## What you are asked to do
Among the entries below, find all lines that include "Hall" and copy them.

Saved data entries
....................

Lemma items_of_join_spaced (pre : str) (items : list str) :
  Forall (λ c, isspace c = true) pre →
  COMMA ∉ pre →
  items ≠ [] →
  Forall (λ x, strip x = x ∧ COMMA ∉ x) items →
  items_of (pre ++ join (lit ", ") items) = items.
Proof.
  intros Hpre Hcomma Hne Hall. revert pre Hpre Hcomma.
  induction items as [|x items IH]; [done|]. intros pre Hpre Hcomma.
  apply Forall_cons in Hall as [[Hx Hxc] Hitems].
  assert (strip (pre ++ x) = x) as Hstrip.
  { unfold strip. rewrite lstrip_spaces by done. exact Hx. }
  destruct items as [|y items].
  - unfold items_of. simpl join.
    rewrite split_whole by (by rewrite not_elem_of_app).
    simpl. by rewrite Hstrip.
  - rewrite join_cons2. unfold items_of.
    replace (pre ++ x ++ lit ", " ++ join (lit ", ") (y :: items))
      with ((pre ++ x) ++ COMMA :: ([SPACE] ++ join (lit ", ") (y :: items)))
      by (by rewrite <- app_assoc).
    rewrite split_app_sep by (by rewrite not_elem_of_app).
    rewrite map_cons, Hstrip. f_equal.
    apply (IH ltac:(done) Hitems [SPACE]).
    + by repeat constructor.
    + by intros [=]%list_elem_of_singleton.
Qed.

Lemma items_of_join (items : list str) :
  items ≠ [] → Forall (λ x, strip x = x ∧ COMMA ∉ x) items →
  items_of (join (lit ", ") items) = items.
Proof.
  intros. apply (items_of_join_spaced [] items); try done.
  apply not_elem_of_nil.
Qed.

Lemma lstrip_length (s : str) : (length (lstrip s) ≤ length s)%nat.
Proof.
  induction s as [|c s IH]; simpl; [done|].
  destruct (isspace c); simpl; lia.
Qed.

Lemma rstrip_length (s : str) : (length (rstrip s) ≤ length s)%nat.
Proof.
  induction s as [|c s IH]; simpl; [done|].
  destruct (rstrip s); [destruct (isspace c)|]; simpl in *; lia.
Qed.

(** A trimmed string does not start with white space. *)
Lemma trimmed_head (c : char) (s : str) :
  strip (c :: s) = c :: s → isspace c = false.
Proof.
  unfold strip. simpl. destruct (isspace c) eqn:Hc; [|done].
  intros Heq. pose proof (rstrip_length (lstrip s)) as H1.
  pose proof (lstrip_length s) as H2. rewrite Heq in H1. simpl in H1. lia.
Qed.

....................

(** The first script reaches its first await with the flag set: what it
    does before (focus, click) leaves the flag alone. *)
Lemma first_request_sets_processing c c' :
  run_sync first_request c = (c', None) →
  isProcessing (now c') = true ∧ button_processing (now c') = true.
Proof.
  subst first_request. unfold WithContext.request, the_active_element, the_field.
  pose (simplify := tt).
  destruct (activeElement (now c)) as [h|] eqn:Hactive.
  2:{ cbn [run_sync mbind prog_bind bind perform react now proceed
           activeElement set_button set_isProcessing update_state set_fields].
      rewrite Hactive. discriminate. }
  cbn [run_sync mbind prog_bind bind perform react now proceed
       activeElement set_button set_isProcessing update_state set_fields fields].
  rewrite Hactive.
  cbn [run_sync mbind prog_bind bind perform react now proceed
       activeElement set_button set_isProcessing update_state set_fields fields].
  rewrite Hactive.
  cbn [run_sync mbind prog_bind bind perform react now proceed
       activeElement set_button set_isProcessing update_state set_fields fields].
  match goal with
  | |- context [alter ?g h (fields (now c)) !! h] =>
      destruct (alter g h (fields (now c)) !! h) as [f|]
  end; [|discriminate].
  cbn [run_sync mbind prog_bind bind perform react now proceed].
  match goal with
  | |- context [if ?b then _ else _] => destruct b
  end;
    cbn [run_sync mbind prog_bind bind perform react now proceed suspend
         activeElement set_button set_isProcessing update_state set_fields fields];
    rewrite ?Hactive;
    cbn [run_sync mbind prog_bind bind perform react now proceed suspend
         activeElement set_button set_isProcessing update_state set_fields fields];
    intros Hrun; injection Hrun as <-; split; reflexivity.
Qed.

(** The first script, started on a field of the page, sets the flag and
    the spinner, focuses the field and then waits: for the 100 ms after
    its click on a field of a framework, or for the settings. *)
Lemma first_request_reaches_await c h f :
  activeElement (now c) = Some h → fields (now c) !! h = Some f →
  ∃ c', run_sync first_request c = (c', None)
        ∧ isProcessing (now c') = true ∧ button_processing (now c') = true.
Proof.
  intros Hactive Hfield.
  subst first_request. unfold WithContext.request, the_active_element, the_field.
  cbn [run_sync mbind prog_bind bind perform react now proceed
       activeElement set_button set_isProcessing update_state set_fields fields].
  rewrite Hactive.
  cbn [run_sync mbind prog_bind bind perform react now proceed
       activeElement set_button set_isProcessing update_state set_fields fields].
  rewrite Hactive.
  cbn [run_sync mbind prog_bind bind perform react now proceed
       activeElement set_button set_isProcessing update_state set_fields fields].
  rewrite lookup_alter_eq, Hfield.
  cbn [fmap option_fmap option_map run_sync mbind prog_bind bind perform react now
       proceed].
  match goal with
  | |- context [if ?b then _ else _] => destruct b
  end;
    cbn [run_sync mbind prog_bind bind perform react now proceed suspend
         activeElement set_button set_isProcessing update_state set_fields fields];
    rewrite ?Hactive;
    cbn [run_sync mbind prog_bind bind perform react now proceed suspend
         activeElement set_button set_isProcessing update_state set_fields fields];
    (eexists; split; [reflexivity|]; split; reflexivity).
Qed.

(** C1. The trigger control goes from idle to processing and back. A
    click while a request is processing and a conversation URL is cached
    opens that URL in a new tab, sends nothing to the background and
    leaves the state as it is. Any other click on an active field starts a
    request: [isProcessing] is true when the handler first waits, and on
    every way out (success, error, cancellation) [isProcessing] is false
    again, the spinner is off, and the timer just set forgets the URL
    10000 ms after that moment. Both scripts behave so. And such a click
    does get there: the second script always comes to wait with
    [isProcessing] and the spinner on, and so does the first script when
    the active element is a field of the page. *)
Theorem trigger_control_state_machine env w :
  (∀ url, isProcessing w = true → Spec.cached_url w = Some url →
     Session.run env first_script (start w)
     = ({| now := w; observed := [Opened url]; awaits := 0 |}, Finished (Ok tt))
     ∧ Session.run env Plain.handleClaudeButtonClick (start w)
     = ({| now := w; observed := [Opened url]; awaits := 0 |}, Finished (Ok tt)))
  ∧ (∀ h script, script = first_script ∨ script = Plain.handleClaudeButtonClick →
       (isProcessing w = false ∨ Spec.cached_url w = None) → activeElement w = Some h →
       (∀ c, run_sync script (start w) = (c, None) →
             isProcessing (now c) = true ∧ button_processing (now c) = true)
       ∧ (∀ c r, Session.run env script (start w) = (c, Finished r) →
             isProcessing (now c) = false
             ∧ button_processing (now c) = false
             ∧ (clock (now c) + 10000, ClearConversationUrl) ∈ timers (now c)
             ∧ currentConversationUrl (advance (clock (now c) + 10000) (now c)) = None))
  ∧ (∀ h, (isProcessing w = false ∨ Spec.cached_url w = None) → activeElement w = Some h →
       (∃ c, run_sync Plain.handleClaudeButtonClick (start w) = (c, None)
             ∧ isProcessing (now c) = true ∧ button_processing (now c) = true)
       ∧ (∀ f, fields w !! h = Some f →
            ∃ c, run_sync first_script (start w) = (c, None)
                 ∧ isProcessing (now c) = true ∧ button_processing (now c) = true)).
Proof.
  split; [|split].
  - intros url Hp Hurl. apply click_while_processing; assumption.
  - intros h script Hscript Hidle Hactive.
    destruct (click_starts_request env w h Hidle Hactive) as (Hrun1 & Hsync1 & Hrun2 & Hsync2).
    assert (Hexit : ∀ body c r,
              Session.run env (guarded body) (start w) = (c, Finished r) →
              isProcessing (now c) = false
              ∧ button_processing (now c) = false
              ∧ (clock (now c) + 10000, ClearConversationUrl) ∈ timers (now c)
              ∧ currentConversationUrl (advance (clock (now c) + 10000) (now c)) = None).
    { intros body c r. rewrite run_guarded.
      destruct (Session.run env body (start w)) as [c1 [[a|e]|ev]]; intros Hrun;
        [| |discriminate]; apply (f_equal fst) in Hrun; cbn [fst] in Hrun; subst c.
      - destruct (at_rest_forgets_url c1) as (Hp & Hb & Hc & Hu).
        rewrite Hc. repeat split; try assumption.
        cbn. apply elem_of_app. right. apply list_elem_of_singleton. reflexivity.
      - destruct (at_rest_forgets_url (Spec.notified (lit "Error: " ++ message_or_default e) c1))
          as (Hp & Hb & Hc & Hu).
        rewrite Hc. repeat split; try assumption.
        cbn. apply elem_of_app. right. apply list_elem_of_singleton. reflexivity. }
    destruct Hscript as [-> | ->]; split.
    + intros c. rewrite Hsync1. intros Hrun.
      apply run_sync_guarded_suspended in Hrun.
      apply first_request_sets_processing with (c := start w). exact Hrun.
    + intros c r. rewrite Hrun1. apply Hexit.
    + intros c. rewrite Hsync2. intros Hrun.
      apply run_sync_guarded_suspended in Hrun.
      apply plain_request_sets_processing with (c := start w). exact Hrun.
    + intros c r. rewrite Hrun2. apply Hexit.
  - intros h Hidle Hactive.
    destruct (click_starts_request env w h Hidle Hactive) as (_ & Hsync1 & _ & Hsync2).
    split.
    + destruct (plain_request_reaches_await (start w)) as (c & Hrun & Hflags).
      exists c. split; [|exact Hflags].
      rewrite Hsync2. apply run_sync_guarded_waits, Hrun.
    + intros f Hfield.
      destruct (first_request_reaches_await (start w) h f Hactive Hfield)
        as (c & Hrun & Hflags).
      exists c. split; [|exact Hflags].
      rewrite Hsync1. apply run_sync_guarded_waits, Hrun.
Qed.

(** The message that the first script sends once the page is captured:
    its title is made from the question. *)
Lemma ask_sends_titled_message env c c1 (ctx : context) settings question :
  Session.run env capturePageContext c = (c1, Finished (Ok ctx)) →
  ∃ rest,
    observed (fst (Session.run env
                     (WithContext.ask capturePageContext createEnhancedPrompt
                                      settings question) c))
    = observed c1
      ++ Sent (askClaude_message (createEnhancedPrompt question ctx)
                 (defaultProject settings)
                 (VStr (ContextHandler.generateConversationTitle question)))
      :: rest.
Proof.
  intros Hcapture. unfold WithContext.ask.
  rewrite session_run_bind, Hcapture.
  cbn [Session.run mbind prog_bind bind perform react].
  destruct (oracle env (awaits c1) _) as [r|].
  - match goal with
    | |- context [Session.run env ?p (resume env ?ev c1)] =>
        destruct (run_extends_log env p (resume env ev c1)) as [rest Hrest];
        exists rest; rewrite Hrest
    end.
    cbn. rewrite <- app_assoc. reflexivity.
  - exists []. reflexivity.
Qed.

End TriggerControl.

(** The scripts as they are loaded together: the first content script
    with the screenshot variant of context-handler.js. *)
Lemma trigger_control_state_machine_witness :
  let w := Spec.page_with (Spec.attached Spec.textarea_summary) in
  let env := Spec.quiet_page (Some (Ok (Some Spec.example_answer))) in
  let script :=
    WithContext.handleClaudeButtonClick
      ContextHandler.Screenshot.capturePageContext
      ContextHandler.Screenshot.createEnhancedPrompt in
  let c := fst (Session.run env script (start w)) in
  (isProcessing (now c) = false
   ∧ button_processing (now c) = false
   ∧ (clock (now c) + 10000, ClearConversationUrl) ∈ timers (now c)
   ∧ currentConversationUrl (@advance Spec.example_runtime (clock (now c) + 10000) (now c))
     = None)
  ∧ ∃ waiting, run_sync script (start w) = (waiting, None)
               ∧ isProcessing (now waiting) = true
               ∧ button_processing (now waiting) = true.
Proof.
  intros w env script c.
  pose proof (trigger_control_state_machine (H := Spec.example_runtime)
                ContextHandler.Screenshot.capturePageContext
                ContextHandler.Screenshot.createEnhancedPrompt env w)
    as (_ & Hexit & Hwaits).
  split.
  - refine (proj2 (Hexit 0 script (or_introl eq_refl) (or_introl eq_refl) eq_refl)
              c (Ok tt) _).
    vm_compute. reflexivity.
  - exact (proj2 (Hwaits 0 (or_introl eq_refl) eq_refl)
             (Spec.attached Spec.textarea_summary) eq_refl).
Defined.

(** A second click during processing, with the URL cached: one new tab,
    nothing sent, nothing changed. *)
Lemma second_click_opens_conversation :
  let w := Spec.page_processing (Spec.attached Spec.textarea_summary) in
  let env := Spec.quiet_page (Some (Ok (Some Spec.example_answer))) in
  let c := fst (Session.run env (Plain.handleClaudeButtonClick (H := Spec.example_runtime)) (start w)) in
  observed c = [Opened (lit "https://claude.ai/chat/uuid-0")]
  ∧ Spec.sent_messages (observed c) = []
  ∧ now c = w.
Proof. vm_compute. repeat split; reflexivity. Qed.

....................

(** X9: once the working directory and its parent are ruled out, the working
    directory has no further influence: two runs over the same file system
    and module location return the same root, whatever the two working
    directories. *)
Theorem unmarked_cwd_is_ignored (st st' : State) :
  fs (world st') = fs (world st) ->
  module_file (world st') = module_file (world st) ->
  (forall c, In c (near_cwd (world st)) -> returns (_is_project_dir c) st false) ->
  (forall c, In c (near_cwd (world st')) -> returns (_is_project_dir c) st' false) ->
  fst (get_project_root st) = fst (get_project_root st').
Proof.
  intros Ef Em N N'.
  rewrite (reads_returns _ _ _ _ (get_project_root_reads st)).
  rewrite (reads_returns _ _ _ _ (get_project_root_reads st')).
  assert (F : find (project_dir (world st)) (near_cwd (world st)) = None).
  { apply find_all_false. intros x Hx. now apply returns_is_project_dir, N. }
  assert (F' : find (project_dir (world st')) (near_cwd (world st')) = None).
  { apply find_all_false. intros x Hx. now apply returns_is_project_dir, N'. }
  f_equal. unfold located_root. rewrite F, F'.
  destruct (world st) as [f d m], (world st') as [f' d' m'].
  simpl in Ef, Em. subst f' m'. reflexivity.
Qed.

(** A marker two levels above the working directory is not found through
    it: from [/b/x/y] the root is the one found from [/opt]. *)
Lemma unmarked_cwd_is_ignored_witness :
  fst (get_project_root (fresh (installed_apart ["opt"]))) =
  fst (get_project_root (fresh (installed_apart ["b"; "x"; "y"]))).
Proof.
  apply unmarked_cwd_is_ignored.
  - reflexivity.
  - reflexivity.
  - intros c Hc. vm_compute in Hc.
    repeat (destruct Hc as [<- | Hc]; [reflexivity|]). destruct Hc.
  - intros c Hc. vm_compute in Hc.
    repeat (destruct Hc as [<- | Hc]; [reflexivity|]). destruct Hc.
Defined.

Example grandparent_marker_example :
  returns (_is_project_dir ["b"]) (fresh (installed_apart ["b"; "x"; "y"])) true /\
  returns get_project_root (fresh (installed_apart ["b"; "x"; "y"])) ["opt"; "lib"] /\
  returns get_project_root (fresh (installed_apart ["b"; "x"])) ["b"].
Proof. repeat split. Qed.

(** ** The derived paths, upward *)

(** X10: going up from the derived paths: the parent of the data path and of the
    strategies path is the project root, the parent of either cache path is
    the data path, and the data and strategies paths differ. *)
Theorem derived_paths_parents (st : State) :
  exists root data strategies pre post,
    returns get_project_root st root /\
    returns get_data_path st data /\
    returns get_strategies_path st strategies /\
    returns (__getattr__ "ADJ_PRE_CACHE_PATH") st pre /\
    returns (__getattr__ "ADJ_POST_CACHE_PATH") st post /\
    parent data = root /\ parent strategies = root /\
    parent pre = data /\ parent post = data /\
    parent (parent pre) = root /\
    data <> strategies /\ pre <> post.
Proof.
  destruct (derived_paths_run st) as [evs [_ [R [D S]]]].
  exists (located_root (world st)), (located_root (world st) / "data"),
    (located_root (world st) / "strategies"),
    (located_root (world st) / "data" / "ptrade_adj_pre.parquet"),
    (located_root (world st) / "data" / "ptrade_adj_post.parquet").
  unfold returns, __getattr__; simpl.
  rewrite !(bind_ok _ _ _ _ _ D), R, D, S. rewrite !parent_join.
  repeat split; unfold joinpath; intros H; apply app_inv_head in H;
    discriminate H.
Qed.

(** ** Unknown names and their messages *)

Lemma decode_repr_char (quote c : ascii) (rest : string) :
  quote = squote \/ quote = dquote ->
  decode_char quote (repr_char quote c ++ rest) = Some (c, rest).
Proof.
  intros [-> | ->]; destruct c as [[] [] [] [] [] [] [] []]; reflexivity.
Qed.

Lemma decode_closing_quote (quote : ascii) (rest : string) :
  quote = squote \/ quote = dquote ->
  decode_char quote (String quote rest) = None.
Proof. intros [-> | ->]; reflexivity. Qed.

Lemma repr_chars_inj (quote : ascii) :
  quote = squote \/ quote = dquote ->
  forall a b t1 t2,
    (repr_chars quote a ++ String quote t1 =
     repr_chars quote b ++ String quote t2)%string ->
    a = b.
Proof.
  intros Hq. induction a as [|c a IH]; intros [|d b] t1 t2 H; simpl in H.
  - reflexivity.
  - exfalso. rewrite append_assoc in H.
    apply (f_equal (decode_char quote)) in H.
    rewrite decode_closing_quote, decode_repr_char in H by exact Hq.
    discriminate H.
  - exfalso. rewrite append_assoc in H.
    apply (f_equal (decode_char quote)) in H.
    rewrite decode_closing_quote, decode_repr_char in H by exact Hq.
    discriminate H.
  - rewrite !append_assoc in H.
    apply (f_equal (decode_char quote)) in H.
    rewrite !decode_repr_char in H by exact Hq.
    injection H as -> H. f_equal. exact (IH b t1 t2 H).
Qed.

....................

## Answer below
  intros Hpre Hcomma Hne Hall. revert pre Hpre Hcomma.
  apply Forall_cons in Hall as [[Hx Hxc] Hitems].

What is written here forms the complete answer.